EFFECTS OF ALTERATIONS IN AORTIC INPUT IMPEDANCE ON THE FORCE-VELOCITY-LENGTH RELATIONSHIP IN THE INTACT CANINE HEART

The authors studied the effects of changes in aortic input impedance on the force-velocity-length relationship of the left ventricle in six open-chest dogs, using a right heart bypass preparation. The control relationship between wall stress and ventricular diameter or mean velocity of shortening (MVCF) was determined first by using maneuvers (changes in venous return and phenylephrine infusion) that did not alter impedance moduli or phase angle above 0 Hz. Aortic impedance then was increased by occlusion of the descending aorta (+89% increase in the first harmonic P < 0.02; +49% increase in characteristic impedance, P < 0.005; and a constant -20° phase shift between 2 and 10 Hz; P < 0.05). When compared to a phenylephrine infusion at the same mean aortic pressure and cardiac output, aortic occlusion increased the level of peak stress (+43%, P < 0.005) and decreased the extent of shortening (from 28.6 ± 6.9 to 14.6 ± 3.1%, P < 0.01) and the MVCF (from 2.00 ± 0.30 to 1.15 ± 0.14 circ.s.-1; P < 0.02). However, left ventricular end systolic diameter and MVCF fell in the 95% confidence interval of their respective control relations with end-systolic wall stress. Similar data were obtained when aortic occlusion was performed during a nitroprusside infusion or during an inotropic stimulation.

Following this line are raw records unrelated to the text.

Definition deliver_leave (msg : bmsg) : M scribe unit :=
  lock_groups ;;
  s ← get;
  match m_groups s !! bm_src msg with
  | None => unlock_groups
  | Some group =>
      host ← decode_host (bm_payload msg);
      hkey ← key_of host;
      let group := del_child hkey group in
      modify (λ s, s_set_groups (<[bm_src msg := group]> (m_groups s)) s) ;;
      unlock_groups ;;
      if (children group =? 0)%nat then
        match g_parent group with
        | Some parent =>
            pkey ← key_of parent;
            if key_equal m_mykey pkey then mret tt
            else send_me parent pkey (bm_src msg) (bm_port msg) SCRIBE_MSG_LEAVE
        | None => mret tt
        end
      else mret tt
  end.

(** The early return for an unknown group does not unlock the mutex. *)
Definition deliver_multicast (msg : bmsg) : M scribe unit :=
  lock_groups ;;
  s ← get;
  match m_groups s !! bm_src msg with
  | None => mret tt
  | Some group =>
      unlock_groups ;;
      group_uri ← key_mapping (bm_src msg) (bm_port msg);
      if zlen (bm_payload msg) =? 0 then mret tt
      else
        for_each (keys_in_order (g_children group)) (λ k,
          if key_equal k m_mykey then modify (s_receive (bm_payload msg, group_uri))
          else
            match g_children group !! k with
            | Some n =>
                modify (s_send (Direct (n_host n)
                  (message_create k (bm_src msg) (bm_port msg) (bm_type msg) (zlen (bm_payload msg)) (bm_payload msg))))
            | None => mret tt
            end)
  end.

Definition deliver_rp_request (msg : bmsg) : M scribe unit :=
  if zlen (bm_payload msg) <? HOST_CODED_SIZE then mret tt
  else
    host ← decode_host (bm_payload msg);
    hkey ← key_of host;
    send_me host hkey (bm_src msg) (bm_port msg) SCRIBE_MSG_RP_REPLY.

Definition deliver_rp_reply (msg : bmsg) : M scribe unit :=
  if zlen (bm_payload msg) <? HOST_CODED_SIZE then mret tt
  else
    host ← decode_host (bm_payload msg);
    lock_groups ;;
    modify (λ s, s_set_groups (alter (set_rp host) (bm_src msg) (m_groups s)) s) ;;
    unlock_groups.

Definition deliver_parent (msg : bmsg) : M scribe unit :=
  if zlen (bm_payload msg) <? HOST_CODED_SIZE then mret tt
  else
    host ← decode_host (bm_payload msg);
    lock_groups ;;
    s ← get;
    (match m_groups s !! bm_src msg with
     | Some _ =>
         hkey ← key_of host;
         if key_equal m_mykey hkey then mret tt
         else modify (λ s, s_set_groups (alter (set_parent host) (bm_src msg) (m_groups s)) s)
     | None => mret tt
     end) ;;
    unlock_groups.

(** [scribe_deliver_handler] and [scribe_forward_handler]. *)
Definition scribe_deliver_handler (msg : bmsg) : M scribe unit :=
  if bm_type msg =? SCRIBE_MSG_CREATE then deliver_create msg
  else if bm_type msg =? SCRIBE_MSG_JOIN then deliver_join msg
  else if bm_type msg =? SCRIBE_MSG_LEAVE then deliver_leave msg
  else if bm_type msg =? SCRIBE_MSG_MULTICAST then deliver_multicast msg
  else if bm_type msg =? SCRIBE_MSG_RP_REQUEST then deliver_rp_request msg
  else if bm_type msg =? SCRIBE_MSG_RP_REPLY then deliver_rp_reply msg
  else if bm_type msg =? SCRIBE_MSG_PARENT then deliver_parent msg
  else mret tt.
Definition scribe_forward_handler (msg : bmsg) : M scribe bmsg :=
  if bm_type msg =? SCRIBE_MSG_JOIN then forward_join msg else mret msg.

(** ** Calls of the middleware *)

(** The module maps a name to itself. *)
Definition map_uri (u : uri) : uri := u.

(** This node and the name of the group: a host, a separator, a C string. *)
Definition announcement (u : uri) : bytes := host_encode m_mykey me ++ str ":" ++ uri_str u ++ [NUL].

Definition create (u : uri) : M scribe Z :=
  group_key ← uri_mapping u;
  tmp_uri ← key_mapping group_key 0;
  modify (s_send (Routed (message_create group_key group_key (port_of u) SCRIBE_MSG_CREATE
    (HOST_CODED_SIZE + 1 + zlen (uri_str tmp_uri) + 1) (announcement tmp_uri)))) ;;
  notify new_source_event tmp_uri ;;
  mret HC_SUCCESS.

Definition join (u : uri) : M scribe Z :=
  group_key ← uri_mapping u;
  tmp_uri ← key_mapping group_key 0;
  lock_groups ;;
  s ← get;
  let group := match m_groups s !! group_key with
               | Some group => if uri_empty (g_uri group) then set_uri tmp_uri group else group
               | None => new_group tmp_uri
               end in
  mykey ← key_of me;
  modify (λ s, s_set_groups (<[group_key := add_child me mykey group]> (m_groups s)) s) ;;
  unlock_groups ;;
  modify (s_send (Routed (message_create group_key group_key (port_of u) SCRIBE_MSG_JOIN
    (HOST_CODED_SIZE + 1 + zlen (uri_str tmp_uri) + 1) (announcement tmp_uri)))) ;;
  notify join_event (g_uri group) ;;
  mret HC_SUCCESS.

Definition leave (u : uri) : M scribe Z :=
  group_key ← uri_mapping u;
  s ← get;
  (match m_groups s !! group_key with
   | Some group =>
       let group := del_child m_mykey group in
       lock_groups ;;
       modify (λ s, s_set_groups (<[group_key := group]> (m_groups s)) s) ;;
       unlock_groups ;;
       if (children group =? 0)%nat then
         match g_parent group with
         | Some parent =>
             pkey ← key_of parent;
             if key_equal m_mykey pkey then mret tt
             else send_me parent pkey group_key (port_of u) SCRIBE_MSG_LEAVE
         | None =>
             modify (s_send (Routed (message_create group_key group_key (port_of u) SCRIBE_MSG_LEAVE HOST_CODED_SIZE
               (host_encode m_mykey me))))
         end
       else mret tt
   | None => mret tt
   end) ;;
  notify join_event u ;;
  mret HC_SUCCESS.

Definition send_rp_request (u : uri) : M scribe unit :=
  group_key ← uri_mapping u;
  modify (s_send (Routed (message_create group_key group_key (port_of u) SCRIBE_MSG_RP_REQUEST HOST_CODED_SIZE
    (host_encode m_mykey me)))).

Definition send (u : uri) (payload : bytes) : M scribe Z :=
  group_key ← uri_mapping u;
  tmp_uri ← key_mapping group_key 0;
  lock_groups ;;
  s ← get;
  let rp := m_groups s !! group_key ≫= g_rp in
  modify (λ s, s_set_groups (map_insert group_key (new_group tmp_uri) (m_groups s)) s) ;;
  unlock_groups ;;
  (match rp with
   | Some rp =>
       rkey ← key_of rp;
       let msg := message_create rkey group_key (port_of u) SCRIBE_MSG_MULTICAST (zlen payload) payload in
       if key_equal rkey m_mykey then deliver_multicast msg else modify (s_send (Direct rp msg))
   | None =>
       send_rp_request u ;;
       modify (s_send (Routed (message_create group_key group_key (port_of u) SCRIBE_MSG_MULTICAST (zlen payload)
         payload)))
   end) ;;
  mret (i32 (zlen payload)).

(** ** Queries *)

Definition scribe_uri (k : Key) : uri := uri_of (str "scribe://" ++ key_to_string k).
Definition neighbor_set (leafset : list Key) : list uri := scribe_uri <$> leafset.

Fixpoint group_set_loop (groups : gmap Key scribe_group) (ks : list Key) : M scribe (list (uri * Z)) :=
  match ks with
  | [] => mret []
  | k :: ks =>
      match groups !! k with
      | None => group_set_loop groups ks
      | Some g =>
          group_uri ← (if uri_empty (g_uri g) then key_mapping (g_gid g) 0 else mret (g_uri g));
          rest ← group_set_loop groups ks;
          mret (if uri_empty group_uri then rest
                else
                  (group_uri,
                   if has_child m_mykey g then
                     if (1 <? children g)%nat then HC_SENDER_AND_LISTENER_STATE else HC_LISTENER_STATE
                   else HC_SENDER_STATE) :: rest)
      end
  end.
Definition group_set : M scribe (list (uri * Z)) :=
  lock_groups ;;
  s ← get;
  unlock_groups ;;
  group_set_loop (m_groups s) (keys_in_order (m_groups s)).

Definition parent_set (u : uri) : M scribe (list uri) :=
  group_key ← uri_mapping u;
  lock_groups ;;
  s ← get;
  r ← (match m_groups s !! group_key ≫= g_parent with
       | Some parent => pkey ← key_of parent; mret [scribe_uri pkey]
       | None => mret []
       end);
  unlock_groups ;;
  mret r.

Fixpoint children_set_loop (cs : gmap Key scribe_node) (ks : list Key) : M scribe (list uri) :=
  match ks with
  | [] => mret []
  | k :: ks =>
      match cs !! k with
      | None => children_set_loop cs ks
      | Some n =>
          ckey ← key_of (n_host n);
          rest ← children_set_loop cs ks;
          mret (if key_equal m_mykey ckey then rest else scribe_uri ckey :: rest)
      end
  end.
Definition children_set (u : uri) : M scribe (list uri) :=
  group_key ← uri_mapping u;
  lock_groups ;;
  s ← get;
  r ← (match m_groups s !! group_key with
       | Some g => children_set_loop (g_children g) (keys_in_order (g_children g))
       | None => mret []
       end);
  unlock_groups ;;
  mret r.

Definition designated_host (u : uri) : M scribe Z :=
  group_key ← uri_mapping u;
  lock_groups ;;
  s ← get;
  let ret := match m_groups s !! group_key with
             | Some g => if (1 <? children g)%nat || ((children g =? 1)%nat && negb (has_child m_mykey g)) then 1 else 0
             | None => 0
             end in
  unlock_groups ;;
  mret ret.

(** ** Maintenance *)

(** The loop over the children of a group: all but this node are counted
    down, and those that reached zero are deleted. *)
Definition age_child (k : Key) (n : scribe_node) : option scribe_node :=
  let n := if key_equal m_mykey k then n else node_decr n in
  if n_count n =? 0 then None else Some n.
Definition age_children (g : scribe_group) : scribe_group := set_children (map_imap age_child (g_children g)) g.

(** [j_groups]: the names of the groups this node is a member of. *)
Definition rejoin_uris (groups : gmap Key scribe_group) : list uri :=
  foldl (λ acc k,
    match groups !! k with
    | Some g => if has_child m_mykey g && negb (uri_empty (g_uri g)) then uri_set_insert (g_uri g) acc else acc
    | None => acc
    end) [] (keys_in_order groups).
(* ===== verification/IntrusivePtr.v ===== *)
(** * Reference counting

    [intrusive_ptr.hpp] and [ref_counted.hpp]: objects that count the smart
    pointers to them, and the pointer class with every constructor,
    assignment and accessor.  The counters of [tech_module] and of a module
    handle work through the same class with functors of their own, so the
    pointer is written against the interface [Counting].  The main theorem is
    that every operation keeps the counters exact and that an object dies
    with its last pointer, neither earlier nor later, except for a pointer
    that is reset to the object it owns alone. *)

From Stdlib Require Import ZArith Lia.
From stdpp Require Import fin_maps fin_map_dom gmultiset.
From S2P Require Import Prelude.
Open Scope Z_scope.

(** ** The functors [AddRef] and [Release]

    [dies c] is the test of [Release] on the decremented counter. *)
Class Counting := {
  inc : Z → Z;
  dec : Z → Z;
  dies : Z → bool
}.

(** What the pointer relies on: between zero and [2^31 - 1] the counter counts,
    and it ends exactly at zero. *)
Class CountingSpec (C : Counting) : Prop := {
  inc_ok c : 0 <= c < 2 ^ 31 - 1 → inc c = c + 1;
  dec_ok c : 0 < c < 2 ^ 31 → dec c = c - 1;
  dies_ok c : 0 <= c < 2 ^ 31 → dies c = true ↔ c = 0
}.

(** [ref_counted]: the functors [default_add_ref] and [default_release] call
    [ref] and [deref], which returns [0 < --m_count]. *)
Definition ref (c : Z) : Z := i32 (c + 1).
Definition deref (c : Z) : bool * Z := let c' := i32 (c - 1) in (bool_decide (0 < c'), c').

#[export] Instance ref_counted : Counting :=
  {| inc := ref; dec c := (deref c).2; dies c := negb (bool_decide (0 < c)) |}.

(** [add_and_fetch] on a 32-bit counter: [mh_add_ref], [mh_release],
    [tm_add_ref] and [tm_release], which compare with zero. *)
Definition add_and_fetch (c v : Z) : Z := i32 (c + v).

Definition handle_counted : Counting :=
  {| inc c := add_and_fetch c 1; dec c := add_and_fetch c (-1); dies c := bool_decide (c = 0) |}.

#[export] Instance ref_counted_spec : CountingSpec ref_counted.
Proof.
  split; intros c Hc; simpl; rewrite /ref /=; [apply i32_small; lia|apply i32_small; lia|].
  case_bool_decide; simpl; split; intros; (done || lia).
Qed.

#[export] Instance handle_counted_spec : CountingSpec handle_counted.
Proof.
  split; intros c Hc; simpl; rewrite /add_and_fetch /=; [apply i32_small; lia|rewrite i32_small; lia|].
  by rewrite bool_decide_eq_true.
Qed.

(** ** Memory

    [objects]: the live objects with their counters; [vars]: the live
    [intrusive_ptr] objects with their [m_ptr]; [taken]: the raw pointers
    [take] returned, which still count. *)
Record memory := {
  objects : gmap Z Z;
  vars : gmap Z (option Z);
  taken : gmultiset Z
}.

Definition set_objects (o : gmap Z Z) (s : memory) : memory :=
  {| objects := o; vars := vars s; taken := taken s |}.
Definition set_vars (p : gmap Z (option Z)) (s : memory) : memory :=
  {| objects := objects s; vars := p; taken := taken s |}.
Definition set_taken (t : gmultiset Z) (s : memory) : memory :=
  {| objects := objects s; vars := vars s; taken := t |}.

(** [new T]: the counter starts at zero. *)
Definition new_object (a : Z) : M memory unit :=
  modify (λ s, set_objects (<[a := 0]> (objects s)) s).

Section operations.
Context {C : Counting}.

(** [m_add_ref(p)] and [m_release(p)]: nothing for a null pointer; using an
    object that was deleted is undefined. *)
Definition add_ref (p : option Z) : M memory unit :=
  match p with
  | None => mret tt
  | Some a =>
      s ← get;
      match objects s !! a with
      | None => ub "add_ref of a deleted object"
      | Some c => put (set_objects (<[a := inc c]> (objects s)) s)
      end
  end.
Lemma holds_kept l s :
  settled s → (∀ a, Some a ∈ l → is_Some (p_tms s !! a)) → room (zlen l) s →
  ∃ s', for_each l hold s = (Ok tt, s') ∧ settled s' ∧ p_by_id s' = p_by_id s ∧
    dom (p_tms s') = dom (p_tms s).
Proof.
  revert s. induction l as [|p l IH]; intros s Hk Ha Hr; [by exists s|].
  rewrite /room zlen_cons in Hr. pose proof (zlen_nonneg l).
  destruct (hold_kept p s Hk) as (s1 & E1 & Hk1 & Hby & Hdom & Hsz).
  { intros a ->. apply Ha. by left. } { rewrite /room. lia. }
  destruct (IH s1 Hk1) as (s' & E & Hk' & Hby' & Hdom').
  - intros a Hin. rewrite -elem_of_dom Hdom elem_of_dom. apply Ha. by right.
  - rewrite /room Hby. rewrite -(size_dom (p_tms s1)) Hdom size_dom. lia.
  - exists s'. split; [by simpl; step_ok E1|]. split; [done|]. by rewrite Hby' Hdom' Hby Hdom.
Qed.

Lemma drop_held_kept a s :
  settled s → a ∈ p_held s → room 0 s →
  ∃ s', drop_held a s = (Ok tt, s') ∧ settled s' ∧ dom (p_tms s') = dom (p_tms s).
Proof.
  intros Hk Ha Hr. assert (0 < multiplicity a (p_held s))%nat as Hm by (by apply elem_of_multiplicity).
  assert (is_Some (p_tms s !! a)) as Hal.
  { apply (owned_alive (λ _, 0)); [done|]. rewrite /owners /pointers. lia. }
  set (s1 := p_set_held (p_held s ∖ {[+ a +]}) s).
  assert (kept (pt (Some a)) s1) as Hk1.
  { eapply kept_set_held; [exact Hk| |].
    - intros b. rewrite multiplicity_difference multiplicity_singleton /pt.
      case_decide; case_bool_decide; simplify_eq; lia.
    - intros b Hb. pose proof (kept_tms _ _ Hk b) as Ho. rewrite Hb /owners /pointers in Ho.
      rewrite multiplicity_difference. lia. }
  destruct (tm_release_kept _ s1 a Hk1 Hal) as (s' & E & Hk' & He).
  { rewrite /pt bool_decide_true //. pose proof (owners_pos s1 a). pose proof (owners_bound s1 a).
    assert (size (p_held s1) <= size (p_held s))%nat.
    { apply gmultiset_subseteq_size. intros b. rewrite multiplicity_difference. lia. }
    rewrite /room in Hr. simpl in *. lia. }
  exists s'. split; [done|]. split; [by eapply kept_ext; [|exact Hk']; intros b; simpl; lia|].
  by destruct (erase_fields _ _ He) as (_ & _ & _ & _ & _ & _ & Hdom).
Qed.

(** ** New instances

    While [load] runs it holds a reference to the handle. *)
Definition loading (h : Z) (s : process) : Prop :=
  settled s ∧ ∃ hd, p_handles s !! h = Some hd ∧ mh_ref_count hd = users s h + 1.

Lemma module_users_bound s h : 0 <= users s h <= Z.of_nat (size (p_tms s)).
Proof.
  rewrite /users /pointers.
  pose proof (map_size_filter (λ kv : Z * option Z, kv.2 = Some h) (tm_handle <$> p_tms s)) as H.
  rewrite map_size_fmap in H. lia.
Qed.

Lemma new_tm_kept ia h s :
  loading h s → room 0 s →
  ∃ s', new_tm ia (Some h) s = (Ok (p_next_addr s), s') ∧
    kept (λ b, - pt (Some (p_next_addr s)) b) s' ∧ p_tms s !! p_next_addr s = None ∧
    (∃ t, p_tms s' = <[p_next_addr s := t]> (p_tms s)) ∧
    p_by_id s' = p_by_id s ∧ p_held s' = p_held s ∧
    (∃ hd, p_handles s' !! h = Some hd ∧ mh_ref_count hd = users s' h + 1).
Proof.
  intros ([H1 H2 H3 H4 H5] & hd & Hh & Hc) Hr. set (a := p_next_addr s).
  destruct (H3 a ltac:(lia)) as [Hta Hha].
  set (id := u32 (p_next_id s + 1)).
  set (t := {| tm_ref_count := 0; tm_handle := Some h; tm_instance := ia_instance ia;
    tm_object_state := new_tech_module id (u32 (ia_atomic_size ia)) (ia_kvps ia) |}).
  set (s' := p_set_tms (<[a := t]> (p_tms s)) (p_set_next_addr (a + 1) (p_set_next_id id
    (p_set_handles (<[h := mh_set_count (users s h + 2) hd]> (p_handles s)) s)))).
  pose proof (module_users_bound s h) as Hub. rewrite /room in Hr.
  assert (∀ h', users s' h' = users s h' + pt (Some h) h') as Hu.
  { intros h'. rewrite /users /= fmap_insert pointers_insert //. by rewrite lookup_fmap Hta. }
  exists s'. split.
  { rewrite /new_tm. assert (mh_add_ref (Some h) s = (Ok tt,
      p_set_handles (<[h := mh_set_count (users s h + 2) hd]> (p_handles s)) s)) as E.
    { rewrite /mh_add_ref /mbind /M_bind /= Hh /add_and_fetch Hc. rewrite -> i32_small by lia.
      by replace (users s h + 1 + 1) with (users s h + 2) by lia. }
    by step_ok E. }
  assert (p_handles s' !! h = Some (mh_set_count (users s h + 2) hd)) as Hh' by apply lookup_insert_eq.
  split; [|split; [done|]; split; [by exists t|]; split; [done|]; split; [done|]].
  - split; [| | |done|done].
    + intros b. specialize (H1 b). assert (owners s' b = owners s b) as -> by done. simpl.
      destruct (decide (b = a)) as [->|Hb].
      * rewrite lookup_insert_eq /=. split; [done|]. rewrite Hta in H1. rewrite /pt bool_decide_true //. lia.
      * rewrite -> lookup_insert_ne by done. rewrite /pt. rewrite -> bool_decide_false by congruence. done.
    + intros h'. rewrite Hu. specialize (H2 h'). destruct (decide (h' = h)) as [->|Hne].
      * rewrite Hh' /= /pt bool_decide_true //. lia.
      * assert (p_handles s' !! h' = p_handles s !! h') as -> by (by apply lookup_insert_ne).
        rewrite /pt. rewrite -> bool_decide_false by congruence. by rewrite Z.add_0_r.
    + intros b Hb. simpl in Hb. destruct (H3 b ltac:(lia)) as [Ht Hhb]. split; simpl.
      * rewrite lookup_insert_ne //. lia.
      * rewrite lookup_insert_ne //. congruence.
  - eexists. split; [exact Hh'|]. rewrite Hu /pt bool_decide_true //=. lia.
Qed.

Lemma loading_erase h s s' :
  erase s' = erase s → settled s' →
  (∃ hd, p_handles s !! h = Some hd ∧ mh_ref_count hd = users s h + 1) → loading h s'.
Proof.
  intros He Hk (hd & Hh & Hc). destruct (erase_fields _ _ He) as (_ & _ & Hhs & _).
  split; [done|]. exists hd. by rewrite Hhs (erase_users s s').
Qed.

Lemma add_instance_kept id a s :
  settled s → is_Some (p_tms s !! a) → room 0 s →
  ∃ s', add_instance id a s = (Ok tt, s') ∧ settled s' ∧ p_handles s' = p_handles s ∧
    (∀ h, users s' h = users s h) ∧ dom (p_tms s') = dom (p_tms s) ∧ p_held s' = p_held s ∧
    (size (p_by_id s') <= S (size (p_by_id s)))%nat.
Proof.
  intros Hk Ha Hr. rewrite /add_instance {1}/mbind /M_bind /=.
  case_bool_decide as Hid; [exists s; do 6 (split; [done|]); lia|].
  apply eq_None_not_Some in Hid. set (s1 := p_set_by_id (<[id := Some a]> (p_by_id s)) s).
  assert (∀ b, owners s1 b = owners s b + pt (Some a) b) as Ho.
  { intros b. rewrite /owners /= pointers_insert //. lia. }
  assert (kept (λ b, - pt (Some a) b) s1) as Hk1.
  { destruct Hk as [H1 H2 H3 H4 H5]. split; [|done..]. intros b. specialize (H1 b). rewrite Ho.
    destruct Ha as [t Ht]. simpl. destruct (p_tms s !! b) eqn:Hb; [destruct H1; split; [done|lia]|].
    rewrite /pt. rewrite -> bool_decide_false by congruence. lia. }
  destruct (tm_add_ref_kept _ s1 a Hk1 Ha) as (s' & E & Hk' & He').
  { rewrite Ho. pose proof (owners_bound s a). rewrite /room in Hr. lia. }
  { rewrite Ho. pose proof (owners_pos s a). lia. }
  destruct (erase_fields _ _ He') as (Hby & Hheld & Hhs & _ & _ & _ & Hdom).
  exists s'. split; [done|]. split; [by eapply kept_ext; [|exact Hk']; intros b; simpl; lia|].
  split; [done|]. split; [intros h; by rewrite (erase_users s1 s')|]. split; [done|]. split; [done|].
  rewrite Hby /=. rewrite -> map_size_insert_None by done. lia.
Qed.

Moreover, we found that when venous return was reduced by 25% during aortic occlusion, the characteristic impedance and the aortic input resistance increased further (respectively, +16%, P < 0.01; and +18%, P < 0.035) but the wall stress decreased and the MVCF increased slightly. It is concluded that changes in impedance affect shortening and wall stress but not the force-velocity-length framework and, furthermore, that the wall stress provided a better description of the afterload than the impedance alone.